Impact of Hearing Loss on Brain Health
Hearing loss not only occurs in the ears but also the brain. There are specific areas of the brain that are responsible for processing auditory information. Experts suggest that these areas can be impacted in a few ways that contribute to cognitive decline. This includes:
- Brain atrophy: studies have shown that the portion of the brain responsible for speech and language comprehension can shrink as a result of receiving less auditory information. These areas become underutilized and inactive which can lead to a loss of neurons, change neural networks, and shrink these areas of the brain.
- Cognitive overload: to compensate for hearing loss, the brain often works harder in searching for and trying to process auditory signals. This can include other parts of the brain stepping in to assist with this which leads to cognitive overload.
- Social withdrawal: a major effect of hearing loss is social withdrawal. Because conversations become challenging to engage in, people can avoid them as much as possible. This means skipping out on social events, spending less time with others, and staying in more. Social withdrawal increases isolation and also results in less stimulation and engagement for the brain.
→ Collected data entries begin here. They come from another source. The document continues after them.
(** [relay]: [relayRequest]; [None] for a nil response. *)
Definition handleGASRelayHTTP (relay : string → string → gmap string string → string → option string) (q : http_request) : http_result :=
  let headers := first_values (q_header q) in
  let origin := headerValue headers "origin" in
  match relay (q_method q) (url_text q) headers (q_body q) with
  | None => Fails 502
  | Some response => relay_response (if nonempty origin then gasInjectCORS response origin else response)
  end.

(** * handleGASHTTP *)

(** What happens on the connections to the local GAS proxy. *)
Inductive gas_event := GasDial (k : nat) (ok : bool) | GasSend (k : nat) | GasClose (k : nat).

Record gas_env := mkGasEnv {
  gas_dial : nat → bool;
  gas_send : nat → bool;                           (** [WriteProxy] on the k-th connection *)
  gas_read : nat → option http_response;           (** [ReadResponse] *)
}.

Definition or_fails (code : Z) (r : option http_response) : http_result :=
  match r with Some r => Responds r | None => Fails code end.

(** [answer]: the round trip through the core's HTTP proxy. *)
Definition handleV2RayHTTP (answer : option http_response) : http_result := or_fails 502 answer.

(** [direct]: the round trip of the proxy's own transport. *)
Definition handleGASHTTP (e : gas_env) (direct : option http_response) (gasAddr : string) : list gas_event * http_result :=
  if negb (nonempty gasAddr) then ([], or_fails 502 direct)
  else if negb (gas_dial e 0) then ([GasDial 0 false], or_fails 502 direct)
  else
    let '(evs, r) :=
      if negb (gas_send e 0) then ([], Fails 502)
      else
        match gas_read e 0 with
        | Some resp => ([GasSend 0], Responds resp)
        | None =>
            let '(evs, r) :=
              if negb (gas_dial e 1) then ([GasDial 1 false], Fails 502)
              else
                let '(evs, r) := if negb (gas_send e 1) then ([], Fails 502) else ([GasSend 1], or_fails 502 (gas_read e 1)) in
                (GasDial 1 true :: evs ++ [GasClose 1], r) in
            (GasSend 0 :: GasClose 0 :: evs, r)
        end in
    (GasDial 0 true :: evs ++ [GasClose 0], r).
These effects of hearing loss can significantly impact brain health and contribute to the development of cognitive decline. Fortunately, there are effective treatment options that can prevent these outcomes.
Benefits of Treating Hearing Loss
The first step towards treating hearing loss and also strengthening brain health is getting your hearing tested. Hearing tests involve a painless process that measures hearing capacities in both ears. This identifies hearing loss and the degree of impairment you could be experiencing. Once your hearing needs are known, your hearing healthcare provider can tailor treatment to meet your specific needs. Hearing aids are the most common treatment – these are electronic devices that are designed to absorb, amplify, and process speech as well as sound. The significant support hearing aids alleviate symptoms and maximize hearing capacity.
Hearing aids offer countless life-changing benefits including strengthening communication, improving relationships, enriching social life, and reducing health risks like cognitive decline. Studies show that hearing aids strengthen brain health by providing ample support. This includes a 2020 study which examined the impact hearing aids have on brain health. Researchers did this by evaluating the cognitive health of nearly 100 people. These participants were assessed before wearing hearing aids and 18 months after. Researchers found that “97% of participants showed either clinically significant improvement or stability in executive function (mental ability to plan, organize information and initiate tasks)”. This study supports other research findings that highlight how hearing aids support cognitive functions and improve brain health.